A second faction of the refugee group who had been sleeping on the streets outside the Cape Town Central Police Station have also complained about the conditions, despite leader Papy Sukami having told The South African that he is grateful to the City fro their help.
“We are very grateful to the City for their help,” he said on Friday. “We wouldn’t be able to live out on the streets for much longer, winter is coming soon.”
But then he compared the second site to Holocaust death camp Auschwitz, tweeting that the situation was “inhumane”
“Inhumane situation here in Bellville, the Auschwitz for refugees to die with coronavirus. No water, no electricity no sanitation. Then tell me there’s no xenophobia in Cape Town?”
Sukami’s group of refugees are currently being relocated to a second site on the outskirts of the City in Kensington, with the City of Cape Town assisting with transport.

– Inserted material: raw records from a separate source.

(** C1, as the code has it. For a URL that names a PDF, [scrape] runs
    the PDF parse step first: after reading the clock it calls
    [tryPDFParse], and the trace of the run begins with that attempt.  A
    parse that succeeds ends the run with its result and method ['pdf'],
    and [scrape] never returns method ['pdf'] with [success] false.  A
    parse that fails does not end the run: the direct fetch comes next
    and its attempt is counted exactly once.  When no PDF parse of the
    run succeeds (the PDF success counter does not move), the first parse
    failed, the cascade went on in that way, and the method of the result
    is not ['pdf']. *)
Theorem pdf_url_failure_continues (url : jsstring) (opts : CallOptions)
        (s : state W Browser) :
  isPdfUrl url = true ->
  exists r s' startTime w0 first s1 n T,
    scrape env options url opts s = (Returned r, s')
    /\ Date_now env (world s) = (startTime, w0)
    /\ tryPDFParse env url (merge options opts)
                   (mkState w0 (stats s) (browser s) (trace s))
       = (Returned first, s1)
    /\ trace s1 = trace s ++ stage_trace Pdf n (success first)
    /\ trace s' = trace s1 ++ T
    /\ (r_method r = MPdf -> success (result r) = true)
    /\ (success first = true ->
        T = [] /\ result r = first /\ r_method r = MPdf)
    /\ (success first = false -> goes_on s s' T)
    /\ (Stats.successes (Stats.pdf (stats s'))
        = Stats.successes (Stats.pdf (stats s)) ->
        success first = false /\ goes_on s s' T /\ r_method r <> MPdf).
Proof.
  intros Hurl.
  destruct (Date_now env (world s)) as [startTime w0] eqn:Ed.
  pose proof (tryPDFParse_post url (merge options opts)
                (mkState w0 (stats s) (browser s) (trace s))) as Hpost.
  destruct (tryPDFParse env url (merge options opts)
              (mkState w0 (stats s) (browser s) (trace s)))
    as [[first|msg] s1] eqn:Ep.
  2:{ destruct Hpost as (_ & _ & _ & _ & Hn & _).
      destruct (Hn eq_refl) as [x F]. discriminate F. }
  destruct Hpost as (n & Ht & Hc & _ & _ & Hb & _).
  cbn [fst snd definitive trace stats] in Ht, Hc.
  rewrite (Hb ltac:(discriminate) first eq_refl), andb_true_r in Ht, Hc.
  clear Hb.
  pose proof (scrape_pdf_url_begins url opts s Hurl Ed Ep) as Hrun.
  destruct (success first) eqn:Es.
  - destruct (Date_now env (world s1)) as [t w] eqn:Et.
    do 2 eexists. exists startTime, w0, first, s1, n, [].
    split; [exact Hrun|].
    cbn [trace stats result r_method]. rewrite Es.
    split; [reflexivity|]. split; [exact Ep|].
    split; [exact Ht|].
    split; [symmetry; apply app_nil_r|].
    split; [intros _; reflexivity|].
    split; [intros _; repeat split|].
    split; [intros F; discriminate F|].
    intros Hsame. exfalso. rewrite Hc in Hsame.
    destruct (stats s) as [[a1 b1] [a2 b2] [a3 b3] [a4 b4]].
    cbn in Hsame. lia.
  - destruct (fromDirectFetch_shape startTime url (merge options opts) s1)
      as (r & s' & runs & Hrest & Htr & Hst & Hpath & _ & _).
    rewrite Hrest in Hrun.
    exists r, s', startTime, w0, first, s1, n, (flat_map run_trace runs).
    rewrite Es.
    split; [exact Hrun|]. split; [reflexivity|]. split; [exact Ep|].
    split; [exact Ht|]. split; [exact Htr|].
    assert (Hgo : goes_on s s' (flat_map run_trace runs)).
    { unfold goes_on. rewrite Hst, Hc. clear Hrun Hrest Htr Hst Hc Ht.
      destruct (stats s) as [[a1 b1] [a2 b2] [a3 b3] [a4 b4]].
      invert_path Hpath; cbn [flat_map app]; unfold run_trace;
        cbn [run_stage run_calls run_won];
        (split;
         [ do 3 eexists; split; [reflexivity|];
           rewrite ?attempts_in_app, ?attempts_in_stage_trace;
           reflexivity
         | cbn; lia ]). }
    split.
    { intros Hm. rewrite Hm in Hpath. invert_path Hpath. reflexivity. }
    split; [intros F; discriminate F|].
    split; [intros _; exact Hgo|].
    intros Hsame. split; [reflexivity|]. split; [exact Hgo|].
    intros Hm. rewrite Hm in Hpath. rewrite Hst, Hc in Hsame.
    clear Hrun Hrest Htr Hst Hc Ht Hgo.
    destruct (stats s) as [[a1 b1] [a2 b2] [a3 b3] [a4 b4]].
    invert_path Hpath. cbn in Hsame. lia.
Qed.

(** C5, as the code has it. In a successful result, [size] is the length
    of [html] for the direct fetch and for Lightpanda; for Puppeteer it
    is the length of the compact serialisation of the extracted content,
    while [content] is its indented serialisation, which is longer; for
    a PDF it is the
    number of bytes downloaded.  The same holds of every successful
    result of a stage. *)
Theorem size_of_successful_result (url : jsstring) (opts : CallOptions)
        (s : state W Browser) :
  (exists r s',
      scrape env options url opts s = (Returned r, s')
      /\ (success (result r) = true ->
          match r_method r with
          | MDirectFetch | MLightpanda =>
              exists h, html (result r) = Some h
                        /\ size (result r) = Some (length h)
          | MPuppeteer =>
              html (result r) = None
              /\ exists c b w w',
                  browse env b url (merge options opts) w = (Returned c, w')
                  /\ content (result r) = Some (stringify2 (pageJson c))
                  /\ size (result r)
                     = Some (length (stringify (pageJson c)))
                  /\ length (stringify (pageJson c))
                     < length (stringify2 (pageJson c))
          | MPdf =>
              html (result r) = None
              /\ exists request w response w' buffer,
                  fetch env request w = (Returned response, w')
                  /\ body response = Returned buffer
                  /\ size (result r) = Some (length buffer)
          | MUnknown | MFailed | MError => False
          end))
  /\ (forall m config s0 r,
         fst (stage_call m url config s0) = Returned r ->
         success r = true -> sized m url config r).
Proof.
  split.
  - destruct (scrape_shape url opts s)
      as (r & s' & runs & Hrun & _ & _ & _ & Hsize & _).
    exists r, s'. split; [exact Hrun|].
    intros Hok. destruct (Hsize Hok) as (m & Hm & Hz).
    destruct (r_method r); cbn in Hm; try discriminate Hm;
      injection Hm as <-; cbn [sized] in Hz.
    + destruct Hz as (Hh & req & w & response & w' & buffer & d & w1 & w2
                      & Hfetch & Hbody & _ & _ & Hsz).
      split; [exact Hh|]. exists req, w, response, w', buffer.
      repeat split; assumption.
    + exact Hz.
    + exact Hz.
    + destruct Hz as (Hh & c & b & w & w' & Hb & Hc & Hsz).
      split; [exact Hh|]. exists c, b, w, w'.
      repeat split; try assumption. apply compact_page_is_shorter.
  - intros m config s0 r Hr Hok.
    destruct (stage_call_post m url config s0) as (n & _ & _ & Hz & _).
    exact (Hz r Hr Hok).
Qed.

(** C9. [scrape] always returns a result; an exception raised in the
    cascade becomes the result with [success] false, method ['error'] and
    the message of the exception; in particular, when the run reaches
    Puppeteer and Puppeteer is not available, the result is that of the
    error ['Puppeteer is not available']. *)
Theorem scrape_never_throws (url : jsstring) (opts : CallOptions)
        (s : state W Browser) :
  exists r s',
    scrape env options url opts s = (Returned r, s')
    /\ (forall t0 w0 msg s1,
           Date_now env (world s) = (t0, w0) ->
           scrape_try env options t0 url (merge options opts)
             (mkState w0 (stats s) (browser s) (trace s))
           = (Thrown msg, s1) ->
           result r = failure msg /\ r_method r = MError
           /\ success (result r) = false
           /\ error (result r) = Some msg)
    /\ (puppeteer_available env = false ->
        forall T, trace s' = trace s ++ T ->
        In (EvAttempt Puppeteer) T ->
        r_method r = MError
        /\ success (result r) = false
        /\ error (result r) = Some (js "Puppeteer is not available")).
Proof.
  destruct (scrape_shape url opts s)
    as (r & s' & runs & Hrun & Ht & _ & _ & _ & Hpup).
  exists r, s'. split; [exact Hrun|]. split.
  - intros t0 w0 msg s1 Hclock Htry.
    unfold scrape, bind, try_catch, clock, ret in Hrun.
    rewrite Hclock in Hrun. cbn beta iota in Hrun.
    rewrite Htry in Hrun.
    destruct (Date_now env (world s1)) as [t1 w1].
    injection Hrun as <- _. repeat split.
  - intros Hav T HT Hin.
    rewrite Ht in HT. apply app_inv_head in HT. subst T.
    destruct (Hpup Hav (attempt_in_outline _ _ Hin)) as [Hm Hres].
    rewrite Hres. repeat split. exact Hm.
Qed.

(** ** What the stages return, in more detail *)

Ltac returned H :=
  first [ discriminate H
        | injection H as <- <-;
          cbn [success size contentType pages error html content exitCode
               isPdf needsBrowser browserIndicators failure
               world stats browser trace] ].

Lemma tryPDFParse_result url config s r s1 :
  tryPDFParse env url config s = (Returned r, s1) ->
  (success r = true ->
   exists n, size r = Some n /\ (N.of_nat n <= 20 * 1024 * 1024)%N
             /\ contentType r = Some (js "application/pdf")
             /\ (exists p, pages r = Some p) /\ error r = None
             /\ html r = None)
  /\ (success r = false -> exists msg, r = failure msg)
  /\ browser s1 = browser s.
Proof.
  unfold tryPDFParse. unfold_monad. intros H. revert H. run.
  all: intros H; returned H.
  all: split; [intros Hs; try discriminate Hs|];
    [..|split; [intros Hs; try discriminate Hs; eauto | reflexivity]].
  all: eexists; split; [reflexivity|]; split;
    [|split; [reflexivity|split; [eauto|split; reflexivity]]].
  match goal with
  | E : (_ <? _)%N = false |- _ => apply N.ltb_ge in E; lia
  end.
Qed.

(** A successful PDF parse, step by step: the response that was
    downloaded, its bytes, and what the parser made of them. *)
Lemma tryPDFParse_download url config s r s1 :
  tryPDFParse env url config s = (Returned r, s1) ->
  success r = true ->
  exists w response w' buffer pdfData w1 w2,
    fetch env
          (mkRequest url
             [ (js "User-Agent", cfg_userAgent config);
               (js "Accept", js "application/pdf,*/*") ]
             (cfg_timeout config)) w
    = (Returned response, w')
    /\ ok response = true
    /\ body response = Returned buffer
    /\ pdfParse env buffer w1 = (Returned pdfData, w2)
    /\ size r = Some (length buffer)
    /\ (N.of_nat (length buffer) <= 20 * 1024 * 1024)%N
    /\ pages r = Some (numpages pdfData)
    /\ content r = Some (stringify2 (pdfContent url pdfData)).
Proof.
  unfold tryPDFParse. unfold_monad. intros H. revert H. run.
  all: intros H; returned H.
  all: intros Hs; try discriminate Hs.
  do 7 eexists.
  split; [eassumption|].
  split; [match goal with
          | E : negb (ok _) = false |- _ =>
              apply negb_false_iff in E; exact E
          end|].
  split; [eassumption|].
  split; [eassumption|].
  split; [reflexivity|].
  split; [match goal with
          | E : (_ <? _)%N = false |- _ => apply N.ltb_ge in E; lia
          end|].
  split; reflexivity.
Qed.

Lemma tryLightpanda_result url config s res s1 :
  tryLightpanda env options url config s = (res, s1) ->
  browser s1 = browser s
  /\ (forall r, res = Returned r -> success r = true ->
      exists path w1 w2 w3 output errorOutput,
        lightpandaPath options = Some path /\ path <> []
        /\ statSync env path w1 = (StatIs true, w2)
        /\ spawn env path [js "fetch"; js "--dump"; url]
                 (cfg_timeout config + 1000) w2
           = (Closed (Some 0%N) output errorOutput, w3)
        /\ output <> []
        /\ html r = Some output /\ size r = Some (length output)
        /\ exitCode r = Some (Some 0%N))
  /\ (forall r, res = Returned r -> success r = false ->
      exists msg, error r = Some msg)
  /\ (forall msg, res = Thrown msg ->
      exists path w w',
        lightpandaPath options = Some path
        /\ spawn env path [js "fetch"; js "--dump"; url]
                 (cfg_timeout config + 1000) w
           = (SpawnThrows msg, w'))
  /\ (lightpandaPath options = None \/ lightpandaPath options = Some [] ->
      res = Returned (failure (js "Lightpanda binary not found. Please install Lightpanda or provide path."))
      /\ world s1 = world s
      /\ trace s1 = trace s ++ [EvAttempt Lightpanda]).
Proof.
  unfold tryLightpanda. unfold_monad. intros H. revert H. run.
  all: intros H; injection H as <- <-;
    cbn [world stats browser trace].
  all: split; [reflexivity|].
  all: split;
    [ let r := fresh "r" in
      let Hr := fresh "Hr" in
      let Hs := fresh "Hs" in
      intros r Hr Hs;
      first [ discriminate Hr
            | injection Hr as <-;
              first [ discriminate Hs
                    | cbn [html size exitCode];
                      do 6 eexists;
                      repeat (split; [first [ reflexivity | eassumption
                                            | discriminate ]|]);
                      reflexivity ] ]
    | ].
  all: split;
    [ let r := fresh "r" in
      let Hr := fresh "Hr" in
      let Hs := fresh "Hs" in
      intros r Hr Hs;
      first [ discriminate Hr
            | injection Hr as <-;
              first [ discriminate Hs | eexists; reflexivity ] ]
    | ].
  all: split;
    [ let msg := fresh "msg" in
      let Hr := fresh "Hr" in
      intros msg Hr;
      first [ discriminate Hr
            | injection Hr as <-;
              do 3 eexists; split; [reflexivity | eassumption] ]
    | ].
  all: intros [Hp|Hp]; try discriminate Hp;
    repeat split; rewrite <- ?app_assoc; reflexivity.
Qed.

Repatriation to third country ‘mad’
The refugees are still insisting that they receive support from the United Nations High Commission for Refugees (UNHCR) in moving them away from South Africa, where they claim xenophobia has rendered their tenancy within its borders untenable, to a country “like Canada or Germany where refugees are accepted”.

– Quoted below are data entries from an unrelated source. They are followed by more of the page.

(** * InsertQueryBuilder: the multi-dialect INSERT compiler and its executor

    A shallow embedding of [src/query-builder/InsertQueryBuilder.ts].

    - JavaScript values are reduced to the four shapes the builder tells
      apart: [undefined], [null], a function (a raw SQL expression) and any
      other datum.
    - The SQL text is kept as a sequence of literal chunks and parameter
      placeholders, so that a placeholder is not confused with literal text:
      the placeholders that [createParameter] returns, and the named
      placeholders [:column] that the builder writes itself; [render] gives
      back the string that the source builds.
    - The builder mutates [this.expressionMap]; the methods are therefore
      state transformers over the builder, in a state-and-exception monad in
      which a thrown error keeps the mutations made so far.
    - [execute] additionally records, in order, every call it makes on the
      query runner; the value sets are the caller's own records, so what the
      entity updator writes into them is written into the builder's values. *)

From stdpp Require Import base strings list gmap pretty.

Open Scope string_scope.
Open Scope list_scope.
Open Scope nat_scope.

(** ** Values and records to insert *)

Inductive Value : Type :=
  | VUndefined
  | VNull
  | VFunction (sql : string)   (* [() => sql], a raw SQL expression *)
  | VData (payload : string).  (* any other value; bound as a parameter *)

#[global] Instance Value_eq_dec : EqDecision Value.
Proof. solve_decision. Defined.

Definition isUndefined (v : Value) : bool :=
  match v with VUndefined => true | _ => false end.

Definition isFunction (v : Value) : bool :=
  match v with VFunction _ => true | _ => false end.

(** [v !== undefined && v !== null] *)
Definition isProvided (v : Value) : bool :=
  match v with VUndefined | VNull => false | _ => true end.

(** An [ObjectLiteral]: property names with their values, in insertion
    order ([Object.keys] order). *)
Definition ObjectLiteral : Type := list (string * Value).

Nissen said that this request, especially during the global coronavirus pandemic, was laughable at this stage.
“There are people who still insist on resettlement in a third country, which is not going to happen”
“I said to them when I visited the site earlier and they continued to press the issue, ‘are you mad? You chose to come here [to South Africa] and listen to your leaders who told you to leave your homes and occupy the CBD’.”
‘Home Affairs must resolve situation’
He said that the Department of Home Affairs (DHA) was now responsible for finding a neat resolution to the ongoing saga.
“I’m asking Home Affairs to verify them and those that fail to provide valid documents are given a permit to go and rectify the situation within a period of five days,” he said.
“If they cannot obtain the correct permits, Parliament has passed a Disaster Management Act order to remove them, as in have them deported back to their countries of origin,” he said.